**Data extract**
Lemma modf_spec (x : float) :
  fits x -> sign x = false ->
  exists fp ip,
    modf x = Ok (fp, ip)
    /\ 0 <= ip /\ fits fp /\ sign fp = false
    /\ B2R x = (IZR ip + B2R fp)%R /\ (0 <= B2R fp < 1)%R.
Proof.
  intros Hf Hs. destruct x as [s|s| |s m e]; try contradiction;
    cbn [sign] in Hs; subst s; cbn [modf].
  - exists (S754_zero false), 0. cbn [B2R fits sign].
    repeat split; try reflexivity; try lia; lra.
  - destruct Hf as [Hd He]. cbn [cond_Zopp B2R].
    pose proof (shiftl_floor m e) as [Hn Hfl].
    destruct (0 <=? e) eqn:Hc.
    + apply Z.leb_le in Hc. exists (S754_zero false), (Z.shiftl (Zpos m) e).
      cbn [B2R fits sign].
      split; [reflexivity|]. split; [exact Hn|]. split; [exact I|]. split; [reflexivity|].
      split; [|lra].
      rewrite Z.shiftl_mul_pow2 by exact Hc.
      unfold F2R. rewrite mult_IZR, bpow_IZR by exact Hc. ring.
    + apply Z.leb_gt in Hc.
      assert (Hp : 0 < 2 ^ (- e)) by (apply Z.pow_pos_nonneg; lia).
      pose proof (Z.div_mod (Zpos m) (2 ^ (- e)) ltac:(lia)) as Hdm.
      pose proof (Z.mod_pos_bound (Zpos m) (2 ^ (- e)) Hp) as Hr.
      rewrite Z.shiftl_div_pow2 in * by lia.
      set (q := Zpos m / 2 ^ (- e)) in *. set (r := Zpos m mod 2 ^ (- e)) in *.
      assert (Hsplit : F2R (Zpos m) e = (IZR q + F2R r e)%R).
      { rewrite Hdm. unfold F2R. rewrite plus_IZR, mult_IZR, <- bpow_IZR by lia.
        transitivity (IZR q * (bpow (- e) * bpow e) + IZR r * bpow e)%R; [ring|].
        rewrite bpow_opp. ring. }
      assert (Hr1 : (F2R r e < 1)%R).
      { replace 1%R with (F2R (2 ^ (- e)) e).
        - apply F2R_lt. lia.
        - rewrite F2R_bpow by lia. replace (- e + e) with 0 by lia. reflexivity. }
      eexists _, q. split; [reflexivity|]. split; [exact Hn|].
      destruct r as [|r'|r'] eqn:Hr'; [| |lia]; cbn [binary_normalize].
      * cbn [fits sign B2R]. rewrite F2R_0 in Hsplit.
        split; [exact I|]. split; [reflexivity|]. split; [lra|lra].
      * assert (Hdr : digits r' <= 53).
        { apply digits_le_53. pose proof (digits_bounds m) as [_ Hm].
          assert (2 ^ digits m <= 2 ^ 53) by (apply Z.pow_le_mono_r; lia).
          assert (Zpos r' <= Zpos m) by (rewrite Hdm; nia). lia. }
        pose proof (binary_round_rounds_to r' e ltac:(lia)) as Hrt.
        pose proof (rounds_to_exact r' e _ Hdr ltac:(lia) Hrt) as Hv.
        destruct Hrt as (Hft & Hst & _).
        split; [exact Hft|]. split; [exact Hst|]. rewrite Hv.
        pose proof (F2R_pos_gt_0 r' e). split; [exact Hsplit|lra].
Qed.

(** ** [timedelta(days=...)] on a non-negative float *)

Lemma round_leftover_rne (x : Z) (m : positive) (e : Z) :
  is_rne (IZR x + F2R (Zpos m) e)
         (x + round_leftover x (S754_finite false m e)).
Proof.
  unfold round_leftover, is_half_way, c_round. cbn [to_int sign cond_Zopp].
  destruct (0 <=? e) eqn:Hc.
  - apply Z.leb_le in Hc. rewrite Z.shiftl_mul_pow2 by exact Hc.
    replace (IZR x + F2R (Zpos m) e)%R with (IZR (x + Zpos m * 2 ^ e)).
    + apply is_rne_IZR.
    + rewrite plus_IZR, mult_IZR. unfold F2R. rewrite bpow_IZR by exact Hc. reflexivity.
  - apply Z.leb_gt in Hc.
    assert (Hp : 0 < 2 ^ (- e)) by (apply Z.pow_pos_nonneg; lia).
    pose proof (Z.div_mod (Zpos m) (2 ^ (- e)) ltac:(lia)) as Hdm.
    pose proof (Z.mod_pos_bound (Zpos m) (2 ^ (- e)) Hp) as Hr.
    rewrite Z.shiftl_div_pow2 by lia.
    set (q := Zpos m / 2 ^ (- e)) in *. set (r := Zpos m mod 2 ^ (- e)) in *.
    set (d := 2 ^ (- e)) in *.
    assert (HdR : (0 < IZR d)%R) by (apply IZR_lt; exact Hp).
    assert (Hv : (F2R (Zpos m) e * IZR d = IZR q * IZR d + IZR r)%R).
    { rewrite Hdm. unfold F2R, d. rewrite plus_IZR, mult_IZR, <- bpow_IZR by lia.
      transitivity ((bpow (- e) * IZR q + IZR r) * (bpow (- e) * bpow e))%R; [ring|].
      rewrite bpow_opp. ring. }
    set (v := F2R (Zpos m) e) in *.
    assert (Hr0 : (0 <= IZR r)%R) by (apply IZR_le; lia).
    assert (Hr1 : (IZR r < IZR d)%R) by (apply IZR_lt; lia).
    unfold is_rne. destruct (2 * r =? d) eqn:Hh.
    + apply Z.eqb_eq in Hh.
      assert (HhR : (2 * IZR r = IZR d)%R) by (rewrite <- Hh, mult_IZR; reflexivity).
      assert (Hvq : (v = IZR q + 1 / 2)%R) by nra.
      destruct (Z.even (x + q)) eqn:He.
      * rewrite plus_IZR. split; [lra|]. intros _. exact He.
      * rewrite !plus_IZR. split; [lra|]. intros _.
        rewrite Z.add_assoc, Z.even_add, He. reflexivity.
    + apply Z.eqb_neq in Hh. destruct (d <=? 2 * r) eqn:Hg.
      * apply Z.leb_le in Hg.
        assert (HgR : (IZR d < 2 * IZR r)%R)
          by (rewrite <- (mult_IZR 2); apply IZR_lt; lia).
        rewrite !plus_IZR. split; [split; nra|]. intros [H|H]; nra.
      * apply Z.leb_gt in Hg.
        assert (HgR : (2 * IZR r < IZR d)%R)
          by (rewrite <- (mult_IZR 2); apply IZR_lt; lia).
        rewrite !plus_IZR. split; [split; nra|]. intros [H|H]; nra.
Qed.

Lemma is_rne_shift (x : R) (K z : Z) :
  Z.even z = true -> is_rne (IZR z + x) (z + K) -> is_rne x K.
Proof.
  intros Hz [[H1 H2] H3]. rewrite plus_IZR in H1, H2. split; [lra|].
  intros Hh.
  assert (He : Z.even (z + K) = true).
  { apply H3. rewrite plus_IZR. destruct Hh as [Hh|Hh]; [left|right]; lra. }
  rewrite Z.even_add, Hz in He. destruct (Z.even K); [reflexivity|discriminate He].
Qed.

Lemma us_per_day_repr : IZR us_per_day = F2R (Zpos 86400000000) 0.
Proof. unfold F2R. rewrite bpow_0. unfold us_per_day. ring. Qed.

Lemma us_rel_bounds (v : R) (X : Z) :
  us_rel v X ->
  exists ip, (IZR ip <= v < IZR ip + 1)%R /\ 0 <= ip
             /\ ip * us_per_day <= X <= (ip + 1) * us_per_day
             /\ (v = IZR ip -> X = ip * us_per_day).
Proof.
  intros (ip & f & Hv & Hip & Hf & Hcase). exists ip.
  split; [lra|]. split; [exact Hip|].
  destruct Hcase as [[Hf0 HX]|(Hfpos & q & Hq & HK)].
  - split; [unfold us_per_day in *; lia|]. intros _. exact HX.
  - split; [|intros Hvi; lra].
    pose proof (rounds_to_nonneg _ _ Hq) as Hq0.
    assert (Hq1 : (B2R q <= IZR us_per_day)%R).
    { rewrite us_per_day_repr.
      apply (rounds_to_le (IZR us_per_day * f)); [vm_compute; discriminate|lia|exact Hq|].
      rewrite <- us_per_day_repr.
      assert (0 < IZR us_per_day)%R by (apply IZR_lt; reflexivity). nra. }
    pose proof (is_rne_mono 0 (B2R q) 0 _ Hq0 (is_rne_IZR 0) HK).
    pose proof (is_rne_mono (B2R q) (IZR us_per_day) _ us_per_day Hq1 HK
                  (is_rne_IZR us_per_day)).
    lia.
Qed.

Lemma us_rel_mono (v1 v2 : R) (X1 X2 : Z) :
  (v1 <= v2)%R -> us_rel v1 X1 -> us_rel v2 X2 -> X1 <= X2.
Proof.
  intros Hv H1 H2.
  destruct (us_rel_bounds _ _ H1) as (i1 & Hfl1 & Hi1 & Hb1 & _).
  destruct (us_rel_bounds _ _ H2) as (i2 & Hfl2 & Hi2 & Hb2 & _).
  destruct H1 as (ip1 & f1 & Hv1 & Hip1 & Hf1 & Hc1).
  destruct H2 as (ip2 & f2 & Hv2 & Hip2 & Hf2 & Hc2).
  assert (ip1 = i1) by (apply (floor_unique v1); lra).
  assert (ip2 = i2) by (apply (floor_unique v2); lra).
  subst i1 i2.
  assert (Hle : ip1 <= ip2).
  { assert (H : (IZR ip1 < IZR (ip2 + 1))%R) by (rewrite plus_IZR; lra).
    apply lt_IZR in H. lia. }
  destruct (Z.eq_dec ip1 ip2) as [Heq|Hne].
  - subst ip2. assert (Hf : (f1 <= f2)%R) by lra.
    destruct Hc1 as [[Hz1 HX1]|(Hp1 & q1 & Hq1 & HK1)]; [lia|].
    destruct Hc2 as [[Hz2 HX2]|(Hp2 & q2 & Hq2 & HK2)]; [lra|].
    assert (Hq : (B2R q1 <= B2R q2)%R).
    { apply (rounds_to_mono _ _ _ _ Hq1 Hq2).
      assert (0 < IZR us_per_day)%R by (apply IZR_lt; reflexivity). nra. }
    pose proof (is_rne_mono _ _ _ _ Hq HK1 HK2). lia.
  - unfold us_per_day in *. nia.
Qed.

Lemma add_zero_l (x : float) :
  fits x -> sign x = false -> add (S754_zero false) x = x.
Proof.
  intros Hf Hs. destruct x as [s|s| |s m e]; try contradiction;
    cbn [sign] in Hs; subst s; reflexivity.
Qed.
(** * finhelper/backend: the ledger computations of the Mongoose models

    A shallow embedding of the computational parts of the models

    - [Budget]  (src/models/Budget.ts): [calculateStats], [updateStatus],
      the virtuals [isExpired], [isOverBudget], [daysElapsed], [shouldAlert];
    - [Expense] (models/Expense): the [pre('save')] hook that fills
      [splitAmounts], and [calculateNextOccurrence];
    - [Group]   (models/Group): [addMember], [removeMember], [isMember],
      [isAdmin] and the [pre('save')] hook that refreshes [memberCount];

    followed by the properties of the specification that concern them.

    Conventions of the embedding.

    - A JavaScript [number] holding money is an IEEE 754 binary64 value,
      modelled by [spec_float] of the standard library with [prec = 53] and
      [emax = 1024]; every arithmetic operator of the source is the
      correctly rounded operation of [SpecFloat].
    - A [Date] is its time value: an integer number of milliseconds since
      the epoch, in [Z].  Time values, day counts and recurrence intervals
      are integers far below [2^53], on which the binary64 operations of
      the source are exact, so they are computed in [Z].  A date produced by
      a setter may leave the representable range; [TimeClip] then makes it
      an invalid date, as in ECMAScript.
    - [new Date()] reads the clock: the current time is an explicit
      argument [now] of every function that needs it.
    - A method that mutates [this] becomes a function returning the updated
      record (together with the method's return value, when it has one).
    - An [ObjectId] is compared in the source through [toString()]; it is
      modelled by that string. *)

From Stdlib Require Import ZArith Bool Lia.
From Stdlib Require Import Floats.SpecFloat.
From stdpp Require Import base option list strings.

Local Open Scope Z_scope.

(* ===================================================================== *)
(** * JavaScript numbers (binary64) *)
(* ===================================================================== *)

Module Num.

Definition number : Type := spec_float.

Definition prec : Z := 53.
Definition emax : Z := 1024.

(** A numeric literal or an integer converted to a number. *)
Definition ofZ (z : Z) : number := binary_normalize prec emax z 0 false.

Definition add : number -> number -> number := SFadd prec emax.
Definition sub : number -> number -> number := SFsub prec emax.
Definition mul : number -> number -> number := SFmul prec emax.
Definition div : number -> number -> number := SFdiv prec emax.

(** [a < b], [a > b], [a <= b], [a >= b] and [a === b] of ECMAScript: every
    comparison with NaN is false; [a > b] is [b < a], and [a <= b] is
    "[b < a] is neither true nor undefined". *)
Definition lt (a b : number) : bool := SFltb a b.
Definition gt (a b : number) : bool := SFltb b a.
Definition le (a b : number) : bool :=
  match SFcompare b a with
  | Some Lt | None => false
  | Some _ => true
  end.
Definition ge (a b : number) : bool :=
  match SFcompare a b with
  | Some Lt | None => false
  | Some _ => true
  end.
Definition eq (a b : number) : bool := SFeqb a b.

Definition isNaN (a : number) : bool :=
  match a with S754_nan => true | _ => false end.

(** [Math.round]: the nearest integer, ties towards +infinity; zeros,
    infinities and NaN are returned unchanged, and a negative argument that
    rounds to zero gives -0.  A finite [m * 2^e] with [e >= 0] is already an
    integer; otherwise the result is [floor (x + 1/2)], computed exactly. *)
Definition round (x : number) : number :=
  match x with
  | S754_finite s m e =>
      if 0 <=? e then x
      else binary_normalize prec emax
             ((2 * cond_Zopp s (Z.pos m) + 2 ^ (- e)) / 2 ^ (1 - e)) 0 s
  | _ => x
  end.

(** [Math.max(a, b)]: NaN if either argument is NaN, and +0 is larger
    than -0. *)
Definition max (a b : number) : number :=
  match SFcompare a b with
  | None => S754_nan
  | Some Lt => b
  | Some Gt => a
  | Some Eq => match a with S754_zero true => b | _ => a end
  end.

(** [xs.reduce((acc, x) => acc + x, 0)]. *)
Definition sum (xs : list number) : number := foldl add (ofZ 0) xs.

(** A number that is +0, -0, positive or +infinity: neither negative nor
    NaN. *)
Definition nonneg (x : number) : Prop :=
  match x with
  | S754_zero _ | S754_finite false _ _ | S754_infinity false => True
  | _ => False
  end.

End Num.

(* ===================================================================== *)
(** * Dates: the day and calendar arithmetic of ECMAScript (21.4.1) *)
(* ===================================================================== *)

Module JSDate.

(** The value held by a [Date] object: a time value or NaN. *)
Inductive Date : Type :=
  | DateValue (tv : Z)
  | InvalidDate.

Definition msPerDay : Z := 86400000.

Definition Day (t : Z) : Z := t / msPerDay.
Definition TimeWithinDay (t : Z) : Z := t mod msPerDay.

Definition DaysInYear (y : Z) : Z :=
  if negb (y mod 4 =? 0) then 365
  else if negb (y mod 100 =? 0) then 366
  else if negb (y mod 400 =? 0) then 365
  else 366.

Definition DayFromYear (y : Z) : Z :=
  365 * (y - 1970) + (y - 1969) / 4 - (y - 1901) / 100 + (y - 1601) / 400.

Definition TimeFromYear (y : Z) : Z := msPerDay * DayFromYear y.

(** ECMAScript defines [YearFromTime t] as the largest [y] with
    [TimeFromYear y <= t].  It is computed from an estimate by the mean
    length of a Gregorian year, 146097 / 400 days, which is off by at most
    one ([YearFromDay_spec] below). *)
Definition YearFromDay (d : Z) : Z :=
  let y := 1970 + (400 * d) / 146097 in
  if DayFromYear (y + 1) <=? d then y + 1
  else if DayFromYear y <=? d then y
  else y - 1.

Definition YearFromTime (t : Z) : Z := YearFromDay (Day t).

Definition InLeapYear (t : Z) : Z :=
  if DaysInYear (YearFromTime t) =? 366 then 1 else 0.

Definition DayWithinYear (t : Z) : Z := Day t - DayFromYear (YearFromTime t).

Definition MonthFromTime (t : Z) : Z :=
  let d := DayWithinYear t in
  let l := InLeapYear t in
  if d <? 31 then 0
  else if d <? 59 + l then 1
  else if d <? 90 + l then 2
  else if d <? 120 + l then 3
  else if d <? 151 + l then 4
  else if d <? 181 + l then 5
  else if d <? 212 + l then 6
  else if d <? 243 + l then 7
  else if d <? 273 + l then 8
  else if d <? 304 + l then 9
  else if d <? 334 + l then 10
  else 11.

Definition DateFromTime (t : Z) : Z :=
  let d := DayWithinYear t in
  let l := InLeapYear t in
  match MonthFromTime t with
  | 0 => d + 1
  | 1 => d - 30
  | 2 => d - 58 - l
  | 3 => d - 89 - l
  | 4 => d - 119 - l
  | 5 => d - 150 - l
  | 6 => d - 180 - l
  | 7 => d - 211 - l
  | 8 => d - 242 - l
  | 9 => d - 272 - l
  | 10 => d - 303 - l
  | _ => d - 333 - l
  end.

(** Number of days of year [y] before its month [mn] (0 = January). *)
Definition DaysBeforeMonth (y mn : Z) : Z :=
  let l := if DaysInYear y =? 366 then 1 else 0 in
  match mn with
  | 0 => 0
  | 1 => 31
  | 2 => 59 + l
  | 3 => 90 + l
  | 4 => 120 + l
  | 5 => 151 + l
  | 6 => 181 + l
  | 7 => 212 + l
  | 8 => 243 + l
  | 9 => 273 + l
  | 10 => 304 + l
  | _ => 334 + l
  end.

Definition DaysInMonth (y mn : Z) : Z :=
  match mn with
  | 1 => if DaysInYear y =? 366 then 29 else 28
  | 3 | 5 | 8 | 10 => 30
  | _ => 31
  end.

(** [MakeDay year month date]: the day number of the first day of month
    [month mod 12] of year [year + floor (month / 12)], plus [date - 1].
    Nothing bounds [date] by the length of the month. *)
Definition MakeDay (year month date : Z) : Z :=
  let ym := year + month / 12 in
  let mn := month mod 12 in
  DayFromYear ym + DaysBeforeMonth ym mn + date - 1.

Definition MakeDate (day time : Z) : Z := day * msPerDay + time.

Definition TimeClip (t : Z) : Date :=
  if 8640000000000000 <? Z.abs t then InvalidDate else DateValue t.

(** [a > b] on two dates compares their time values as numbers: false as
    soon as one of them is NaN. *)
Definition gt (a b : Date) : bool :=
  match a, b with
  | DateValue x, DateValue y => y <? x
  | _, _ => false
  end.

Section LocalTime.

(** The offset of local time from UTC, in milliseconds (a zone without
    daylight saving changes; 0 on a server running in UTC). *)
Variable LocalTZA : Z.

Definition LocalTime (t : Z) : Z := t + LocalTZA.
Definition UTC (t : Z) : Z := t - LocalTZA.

**Work order**
Return, line for line and unchanged, the data from its first line through the line containing "eexists _, q.".

**Task output**
Lemma modf_spec (x : float) :
  fits x -> sign x = false ->
  exists fp ip,
    modf x = Ok (fp, ip)
    /\ 0 <= ip /\ fits fp /\ sign fp = false
    /\ B2R x = (IZR ip + B2R fp)%R /\ (0 <= B2R fp < 1)%R.
Proof.
  intros Hf Hs. destruct x as [s|s| |s m e]; try contradiction;
    cbn [sign] in Hs; subst s; cbn [modf].
  - exists (S754_zero false), 0. cbn [B2R fits sign].
    repeat split; try reflexivity; try lia; lra.
  - destruct Hf as [Hd He]. cbn [cond_Zopp B2R].
    pose proof (shiftl_floor m e) as [Hn Hfl].
    destruct (0 <=? e) eqn:Hc.
    + apply Z.leb_le in Hc. exists (S754_zero false), (Z.shiftl (Zpos m) e).
      cbn [B2R fits sign].
      split; [reflexivity|]. split; [exact Hn|]. split; [exact I|]. split; [reflexivity|].
      split; [|lra].
      rewrite Z.shiftl_mul_pow2 by exact Hc.
      unfold F2R. rewrite mult_IZR, bpow_IZR by exact Hc. ring.
    + apply Z.leb_gt in Hc.
      assert (Hp : 0 < 2 ^ (- e)) by (apply Z.pow_pos_nonneg; lia).
      pose proof (Z.div_mod (Zpos m) (2 ^ (- e)) ltac:(lia)) as Hdm.
      pose proof (Z.mod_pos_bound (Zpos m) (2 ^ (- e)) Hp) as Hr.
      rewrite Z.shiftl_div_pow2 in * by lia.
      set (q := Zpos m / 2 ^ (- e)) in *. set (r := Zpos m mod 2 ^ (- e)) in *.
      assert (Hsplit : F2R (Zpos m) e = (IZR q + F2R r e)%R).
      { rewrite Hdm. unfold F2R. rewrite plus_IZR, mult_IZR, <- bpow_IZR by lia.
        transitivity (IZR q * (bpow (- e) * bpow e) + IZR r * bpow e)%R; [ring|].
        rewrite bpow_opp. ring. }
      assert (Hr1 : (F2R r e < 1)%R).
      { replace 1%R with (F2R (2 ^ (- e)) e).
        - apply F2R_lt. lia.
        - rewrite F2R_bpow by lia. replace (- e + e) with 0 by lia. reflexivity. }
      eexists _, q. split; [reflexivity|]. split; [exact Hn|].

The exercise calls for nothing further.